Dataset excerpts
-*-

Lemma cloud_restart_reuses_numbers_witness :
  exists st0 p, bucket_log (objects := fun st : @Store ref_store => st) "prod/v1" st0 [toy_batch 0 0] /\
    Process.start false cloud_config never (random run_one) sql_open st0 0 = Ok p /\
    forall r ck st' status resp, receive_changesets (Process.app p) r ck = (st', Ok (status, resp)) ->
      batch_contains (SequenceResponse.sequence resp) (toy_batch 0 0) = true.
Proof.
  destruct (publish_cloud (OL := ref_store_laws) seq_client start_cloud [] (toy_batch 0 0) seq_client_reaches start_cloud_log)
    as (tr & md & _ & [_ Hlog] & _); [apply toy_batch_publishable; unfold i64_max; lia|constructor|].
  exists (GcsTransport.store tr).
  destruct (Process.start false cloud_config never (random run_one) sql_open (GcsTransport.store tr) 0)
    as [p|e|w] eqn:Ep; [|discriminate Ep|discriminate Ep].
  exists p. split; [exact Hlog|]. split; [reflexivity|].
  exact (proj1 (cloud_restart_reuses_numbers (OL := ref_store_laws) false cloud_config never (random run_one) sql_open
    (GcsTransport.store tr) 0 p [toy_batch 0 0] (toy_batch 0 0) eq_refl eq_refl Ep Hlog (list_elem_of_here _ _) eq_refl)).
Defined.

-*-

* EXERCISE DIRECTIONS
Write the records out once more, word for word.

* SOLUTION
Lemma cloud_restart_reuses_numbers_witness :
  exists st0 p, bucket_log (objects := fun st : @Store ref_store => st) "prod/v1" st0 [toy_batch 0 0] /\
    Process.start false cloud_config never (random run_one) sql_open st0 0 = Ok p /\
    forall r ck st' status resp, receive_changesets (Process.app p) r ck = (st', Ok (status, resp)) ->
      batch_contains (SequenceResponse.sequence resp) (toy_batch 0 0) = true.
Proof.
  destruct (publish_cloud (OL := ref_store_laws) seq_client start_cloud [] (toy_batch 0 0) seq_client_reaches start_cloud_log)
    as (tr & md & _ & [_ Hlog] & _); [apply toy_batch_publishable; unfold i64_max; lia|constructor|].
  exists (GcsTransport.store tr).
  destruct (Process.start false cloud_config never (random run_one) sql_open (GcsTransport.store tr) 0)
    as [p|e|w] eqn:Ep; [|discriminate Ep|discriminate Ep].
  exists p. split; [exact Hlog|]. split; [reflexivity|].
  exact (proj1 (cloud_restart_reuses_numbers (OL := ref_store_laws) false cloud_config never (random run_one) sql_open
    (GcsTransport.store tr) 0 p [toy_batch 0 0] (toy_batch 0 0) eq_refl eq_refl Ep Hlog (list_elem_of_here _ _) eq_refl)).
Defined.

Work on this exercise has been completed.